(* ===== verification/MakAtomic.v ===== *)
(** * Makalu: what the undo log promises

    The theorems on [makalu_persistent.c]: failure-atomic sections, recovery that may be
    interrupted, and what the flush tables do with ranges of more than one line. *)

From S2P Require Import Prelude Pptr ByteMem MakLog MakPersist MakFas MakRecover.

Lemma reboot_ready B L i v : bmem_ok i -> logged B L i v [] -> log_ready B L v (reboot B i).
Proof.
  intros Hok Hlg. destruct (reboot_working B L i v [] Hok Hlg) as [M Hk Ht HB].
  destruct M as [Hu Hok' Hmeta Hv Hl Hroom Hd Hn Hr Hp Hf HD Hfr Hun]. split; [|done|done]. by split.
Qed.

Lemma start_run B L v s : log_ready B L v s -> start_nvm_atomic s = Ok (tt, set_curr_log_e s L).
Proof.
  intros [M Ht HB]. unfold start_nvm_atomic. by rewrite (cbind_Ok _ _ _ _ _ (start_read B L _ _ _ _ _ _ M HB)).
Qed.

Lemma outside_of G B L s a : protectable B L s G -> G a -> outside B L a.
Proof. intros HG Ga. by destruct (HG a Ga) as (H1 & H2 & _). Qed.

(** C6: A section is all or nothing. Whatever stores and log entries it makes, as long as the
    bytes to protect are logged with their value before they are first stored to, the section
    returns with its stores in memory; and if power fails anywhere in it, [MAK_recover_metadata]
    returns with all protected bytes as before the section, or all as after it, in memory, and
    with a log ready for the next section. *)
Theorem fas_atomic (B L v : Z) (s : mak) (G : Z -> Prop) (ops : list fas_op) :
  geometry B L -> log_ready B L v s -> 0 < v -> v + 2 < 2 ^ 64 -> protectable B L s G -> fas_sound B L G (mem (pm s)) [] ops ->
  exists s' es, run_fas ops s = Ok (tt, s') /\ ran s s' es /\ log_ready B L (v + 1) s' /\
    (forall a, G a -> fixed (pm s') a /\ rd8 (mem (pm s')) a = rd8 (fas_mem ops (mem (pm s))) a) /\
    forall es1 es2 i, es = es1 ++ es2 -> image (nv_run (pm s) es1) i ->
      exists r v', MAK_recover_metadata (reboot B i) = Ok (tt, r) /\ log_ready B L v' r /\
        ((forall a, G a -> fixed (pm r) a /\ rd8 (mem (pm r)) a = rd8 (mem (pm s)) a) \/
         (forall a, G a -> fixed (pm r) a /\ rd8 (mem (pm r)) a = rd8 (fas_mem ops (mem (pm s))) a)).
Proof.
  intros Hgeo Hrdy Hv Hv2 HG Hs. pose proof (ready_working B L v s G Hrdy HG) as [M Hk Ht HB].
  set (s0 := set_curr_log_e s L).
  assert (W0 : working B L G (mem (pm s)) v s0 []) by by split.
  destruct (ops_run B L Hgeo G (mem (pm s)) v ops s0 [] (mem (pm s)) W0) as (s1 & es1 & ents & Hr1 & Hran1 & Ha1 & W1 & Hm1);
    [cbn; unfold slot; cbn; lia|lia|done|done|].
  destruct (finish_run B L Hgeo G (mem (pm s)) v s1 ents W1 Hv) as (s2 & es2 & Hr2 & Hran2 & Hrdy2 & Ha2 & Hm2 & Hf2); [lia|].
  assert (Hend : forall a, G a -> rd8 (mem (pm s1)) a = rd8 (fas_mem ops (mem (pm s))) a).
  { intros a Ga. apply Hm1. apply (HG a Ga). }
  exists s2, (es1 ++ es2). split; [|split; [|split; [done|split]]].
  - unfold run_fas. rewrite (cbind_Ok _ _ _ _ _ (start_run B L v s Hrdy)). fold s0. by rewrite (cbind_Ok _ _ _ _ _ Hr1).
  - change (ran s0 s2 (es1 ++ es2)). by eapply ran_app.
  - intros a Ga. split; [by apply Hf2|]. rewrite Hm2 by apply (HG a Ga). by apply Hend.
  - intros p q i E Hi.
    assert (Hpt : atomic_point B L G (mem (pm s)) (mem (pm s1)) v (nv_run (pm s) p)).
    { refine (always_app _ (pm s0) es1 es2 _ _ p q E).
      - eapply always_impl; [|exact Ha1]. intros y Hy. by apply undoable_point.
      - destruct Hran1 as (_ & <- & _). exact Ha2. }
    destruct (Hpt i Hi) as (Hok & [(ents' & Hlg & Hu)|[Hlg Hu]]).
    + destruct (recover_run B L Hgeo i v ents' Hok Hlg Hv) as (r & _ & Hr & _ & Hrd & Hmr & _); [lia|]. exists r, (v + 1).
      split; [done|]. split; [done|]. left. intros a Ga. destruct (Hmr a (outside_of _ _ _ _ _ HG Ga)) as [H1 ->]. split; [done|]. by apply Hu.
    + destruct (recover_run B L Hgeo i (v + 1) [] Hok Hlg) as (r & _ & Hr & _ & Hrd & Hmr & _); [lia|lia|]. exists r, (v + 1 + 1).
      split; [done|]. split; [done|]. right. intros a Ga. destruct (Hmr a (outside_of _ _ _ _ _ HG Ga)) as [H1 ->]. split; [done|].
      cbn [undo foldr]. rewrite Hu by done. by apply Hend.
Qed.

(** C20: Recovery may be interrupted. On a memory with entries of an interrupted section it
    returns, and if power fails during it, the recovery after that ends with the same memory. *)
Theorem recovery_restartable (B L v : Z) (i : bmem) (ents : list lent) :
  geometry B L -> bmem_ok i -> logged B L i v ents -> 0 < v -> v + 2 < 2 ^ 64 ->
  exists r es, MAK_recover_metadata (reboot B i) = Ok (tt, r) /\ ran (reboot B i) r es /\
    (forall a, outside B L a -> rd8 (mem (pm r)) a = rd8 (undo ents i) a) /\
    forall es1 es2 i2, es = es1 ++ es2 -> image (nv_run (nv_of i) es1) i2 ->
      exists r2, MAK_recover_metadata (reboot B i2) = Ok (tt, r2) /\
        forall a, outside B L a -> fixed (pm r2) a /\ rd8 (mem (pm r2)) a = rd8 (mem (pm r)) a.
Proof.
  intros Hgeo Hok Hlg Hv Hv2. destruct (recover_run B L Hgeo i v ents Hok Hlg Hv) as (r & es & Hr & Hran & _ & Hm & Ha); [lia|].
  exists r, es. split; [done|]. split; [done|]. split; [intros a Ha'; by apply Hm|].
  intros es1 es2 i2 E Hi. destruct (Ha es1 es2 E i2 Hi) as (Hok2 & [(ents2 & Hlg2 & Hu)|[Hlg2 Hu]]).
  - destruct (recover_run B L Hgeo i2 v ents2 Hok2 Hlg2 Hv) as (r2 & _ & Hr2 & _ & _ & Hm2 & _); [lia|]. exists r2. split; [done|].
    intros a Ha'. destruct (Hm2 a Ha') as [F ->]. split; [done|]. rewrite Hu by done. symmetry. by apply Hm.
  - destruct (recover_run B L Hgeo i2 (v + 1) [] Hok2 Hlg2) as (r2 & _ & Hr2 & _ & _ & Hm2 & _); [lia|lia|]. exists r2. split; [done|].
    intros a Ha'. destruct (Hm2 a Ha') as [F ->]. split; [done|]. cbn [undo foldr]. rewrite Hu by done. symmetry. by apply Hm.
Qed.

(** ** Instances *)

(** Metadata at 65536, an empty log of version 1 at 131072. *)
Definition empty_log : bmem := wr 8 (65536 + off_persistent_log_version) 1 (wr 8 (65536 + off_persistent_log_start) 131072 ∅).

Lemma demo_geometry : geometry 65536 131072.
Proof.
  unfold geometry, MAX_LOG_SZ, HBLKSIZE, version_addr, off_persistent_log_version.
  split_and!; [lia|reflexivity|lia|lia|reflexivity|lia|right; lia].
Qed.

Lemma rd_empty n a : rd n ∅ a = 0.
Proof. revert a. induction n as [|n IH]; intros a; [done|]. cbn [rd]. rewrite IH. done. Qed.

Lemma empty_log_ok : bmem_ok empty_log.
Proof. intros a. apply rd8_wr_range. intros b. apply rd8_wr_range. intros c. unfold rd8. rewrite lookup_empty. cbn. lia. Qed.

Lemma empty_logged : logged 65536 131072 empty_log 1 [].
Proof.
  split; [reflexivity|reflexivity|cbn; lia|by intros j x Hj| |by intros x Hx%not_elem_of_nil].
  intros j Hj. unfold empty_log. rewrite !rd_wr_ne, rd_empty; [lia|..];
    unfold log_version, slot, LOG_E_SZ, off_persistent_log_version, off_persistent_log_start in *; cbn in Hj; lia.
Qed.

(** A word, a byte that is logged and then stored to twice, and an int. *)
Definition demo_ops : list fas_op :=
  [FStore WORD 200000 77; FLog CHAR 200072 0; FNoLog 1 200072 5; FNoLog 1 200072 6; FStore INTEGER 200128 9].

Definition demo_bytes (a : Z) : Prop := 200000 <= a < 200008 \/ a = 200072 \/ 200128 <= a < 200132.

Lemma demo_placed n a : (1 <= n)%nat -> 200000 <= a < 300000 -> a / 64 = (a + Z.of_nat n - 1) / 64 -> (n <= 8)%nat -> placed 65536 131072 n a.
Proof.
  intros Hn Ha El Hn8. split; [done|]. split; [lia|]. split; [lia|]. intros b Hb.
  unfold in_log, in_version, in_start, version_addr, MAX_LOG_SZ, HBLKSIZE, off_persistent_log_version. lia.
Qed.

Lemma demo_sound : fas_sound 65536 131072 demo_bytes (mem (pm (reboot 65536 empty_log))) [] demo_ops.
Proof.
  cbn [fas_sound demo_ops op_sound].
  assert (Hc : forall m b, 200072 <= b < 200072 + Z.of_nat 1 ->
    covered (([] ++ op_ents m (FStore WORD 200000 77)) ++ op_ents m (FLog CHAR 200072 0)) b).
  { intros m b Hb. exists (mkEnt CHAR 200072 0). split; [right; left|]. unfold covers. cbn in *. lia. }
  repeat match goal with |- _ /\ _ => split end; try (apply demo_placed; cbn; [lia|lia|reflexivity|lia]).
  - vm_compute. reflexivity.
  - intros b Hb _. exists (mkEnt CHAR 200072 0). split; [right; left|]. unfold covers. cbn in *. lia.
  - intros b Hb _. exists (mkEnt CHAR 200072 0). split; [right; left|]. unfold covers. cbn in *. lia.
  - cbn. lia.
Qed.

Lemma fas_atomic_witness :
  exists s' es, run_fas demo_ops (reboot 65536 empty_log) = Ok (tt, s') /\ ran (reboot 65536 empty_log) s' es /\
    rd8 (mem (pm s')) 200072 = 6 /\
    forall es1 es2 i, es = es1 ++ es2 -> image (nv_run (nv_of empty_log) es1) i ->
      exists r, MAK_recover_metadata (reboot 65536 i) = Ok (tt, r) /\
        ((rd8 (mem (pm r)) 200000 = 0 /\ rd8 (mem (pm r)) 200072 = 0) \/ (rd8 (mem (pm r)) 200000 = 77 /\ rd8 (mem (pm r)) 200072 = 6)).
Proof.
  destruct (fas_atomic 65536 131072 1 (reboot 65536 empty_log) demo_bytes demo_ops) as (s' & es & Hr & Hran & _ & Hm & Hc).
  - exact demo_geometry.
  - apply reboot_ready; [exact empty_log_ok|exact empty_logged].
  - lia.
  - lia.
  - intros a Ha. split_and!; [| |apply nv_of_fixed]; unfold demo_bytes in Ha;
      unfold in_log, in_version, version_addr, MAX_LOG_SZ, HBLKSIZE, off_persistent_log_version; lia.
  - exact demo_sound.
  - assert (D1 : demo_bytes 200000) by (left; lia). assert (D2 : demo_bytes 200072) by (right; left; lia).
    exists s', es. split; [exact Hr|]. split; [exact Hran|]. split.
    + destruct (Hm 200072 D2) as [_ ->]. vm_compute. reflexivity.
    + intros es1 es2 i E Hi. destruct (Hc es1 es2 i E Hi) as (r & v' & Hrec & _ & [Ho|Hn]); exists r; (split; [exact Hrec|]).
      * left. destruct (Ho _ D1) as [_ ->], (Ho _ D2) as [_ ->]. split; vm_compute; reflexivity.
      * right. destruct (Hn _ D1) as [_ ->], (Hn _ D2) as [_ ->]. split; vm_compute; reflexivity.
Defined.

(** The word at 200000 was 55 and has been set to 77 by a section that did not end. *)
Definition demo_entry : lent := mkEnt WORD 200000 55.
Definition torn : bmem := wr 8 (log_version 131072) 1 (entry_mem 131072 demo_entry (wr 8 200000 77 empty_log)).

Lemma torn_logged : logged 65536 131072 torn 1 [demo_entry].
Proof.
  split; [reflexivity|reflexivity|cbn; lia| | |].
  - intros j x Hj. destruct j as [|j]; [|done]. cbn in Hj. injection Hj as <-. split; [|reflexivity]. split_and!; reflexivity.
  - intros j Hj. cbn in Hj. unfold torn, entry_mem, empty_log. rewrite !rd_wr_ne, rd_empty; [lia|..];
      unfold log_version, log_type, log_val, log_addr, slot, LOG_E_SZ, off_persistent_log_version, off_persistent_log_start, en_size in *; cbn in *; lia.
  - intros x Hx. apply list_elem_of_singleton in Hx as ->. split; [|cbn; lia]. apply demo_placed; cbn; [lia|lia|reflexivity|lia].
Qed.

Lemma torn_ok : bmem_ok torn.
Proof. intros a. unfold torn, entry_mem. repeat (apply rd8_wr_range; intros ?). unfold rd8. rewrite lookup_empty. cbn. lia. Qed.

Lemma recovery_restartable_witness :
  exists r, MAK_recover_metadata (reboot 65536 torn) = Ok (tt, r) /\ rd8 torn 200000 = 77 /\ rd8 (mem (pm r)) 200000 = 55.
Proof.
  destruct (recovery_restartable 65536 131072 1 torn [demo_entry]) as (r & es & Hr & _ & Hm & _);
    [exact demo_geometry|exact torn_ok|exact torn_logged|lia|lia|].
  exists r. split; [exact Hr|]. split; [vm_compute; reflexivity|]. rewrite Hm; [vm_compute; reflexivity|].
  unfold outside, in_log, in_version, version_addr, MAX_LOG_SZ, HBLKSIZE, off_persistent_log_version. lia.
Defined.

(** ** Ranges of several lines *)

(** An image in which one line has any of its choices and the others are up to date. *)
Lemma image_pick s l m : up_to_date s -> m ∈ choices (line s l) ->
  exists i, image s i /\ forall a, a / LINE = l -> rd8 i a = rd8 m a.
Proof.
  intros Hu Hm. set (i := foldl (fun i k => <[l * LINE + k := rd8 m (l * LINE + k)]> i) (mem s) (seqZ 0 64)).
  assert (Hi : forall a, rd8 i a = if decide (a / LINE = l) then rd8 m a else rd8 (mem s) a).
  { intros a. transitivity (if decide (0 <= a - l * LINE < 64) then rd8 m a else rd8 (mem s) a).
    - unfold i. change 64 with (Z.of_nat 64). generalize 64%nat. intros n. induction n as [|n IH].
      + cbn. case_decide; [lia|done].
      + rewrite seqZ_S, Z.add_0_l, foldl_app. cbn [foldl]. rewrite rd8_insert, IH. case_decide; repeat case_decide; subst; try lia; done.
    - unfold LINE. assert (Heq : 0 <= a - l * 64 < 64 <-> a / 64 = l).
      { split; [intros H; symmetry; apply (Z.div_unique_pos a 64 l (a - l * 64)); lia|]. intros <-.
        pose proof (Z.div_mod a 64 ltac:(lia)). pose proof (Z.mod_pos_bound a 64). lia. }
      repeat case_decide; try done; tauto. }
  exists i. split; [|intros a Ha; rewrite Hi; by rewrite decide_True].
  intros l'. destruct (decide (l' = l)) as [->|Hne].
  - exists m. split; [done|]. intros a Ha. rewrite Hi. by rewrite decide_True.
  - exists (newest (line s l')). split; [apply newest_choice|]. intros a <-. rewrite Hi, decide_False by done. symmetry. apply Hu.
Qed.

(** Two lines are written, registered as one range, and everything registered is flushed. *)
Definition two_lines : stM mak unit :=
  poke 1 4096 1;; poke 1 4160 1;; MAK_NVM_ASYNC_RANGE 4096 128;; MAK_sync_all_persistent.

(** C40: [add_to_flush_table] registers the first line of a range only. After a store to
    each of two lines, registered as one range of 128 bytes, and a flush of the whole table, the
    first store is in memory, and a failure can still lose the second one. *)
Theorem async_range_first_line :
  exists s, two_lines (reboot 65536 ∅) = Ok (tt, s) /\ fixed (pm s) 4096 /\ rd8 (mem (pm s)) 4160 = 1 /\
    exists i, image (pm s) i /\ rd8 i 4096 = 1 /\ rd8 i 4160 = 0.
Proof.
  set (es := [NSt 1 4096 1; NSt 1 4160 1; NFence; NFl 64; NFence]). set (s := nv_run (nv_of ∅) es).
  assert (Hu : up_to_date s) by (apply up_to_date_run, nv_of_up_to_date).
  assert (Hfix : fixed s 4096).
  { intros m Hm. change (4096 / LINE) with 64 in Hm. vm_compute in Hm. apply elem_of_cons in Hm as [->|Hm]; [reflexivity|]. by apply not_elem_of_nil in Hm. }
  exists (mkMak s es 65536 0 (replicate 8 0) (replicate 32 0) (replicate 8 0)). cbn [pm].
  split; [reflexivity|]. split; [exact Hfix|]. split; [reflexivity|].
  destruct (image_pick s 65 ∅ Hu) as (i & Hi & Hv); [vm_compute; left|]. exists i. split; [exact Hi|]. split.
  - rewrite (image_fixed s i 4096 Hi Hfix). reflexivity.
  - rewrite (Hv 4160 eq_refl). reflexivity.
Qed.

» Task instructions
Scan the entries above for the word "Hfix", then copy every line in which it occurs.

» Your solution
  assert (Hfix : fixed s 4096).
  split; [reflexivity|]. split; [exact Hfix|]. split; [reflexivity|].
  - rewrite (image_fixed s i 4096 Hi Hfix). reflexivity.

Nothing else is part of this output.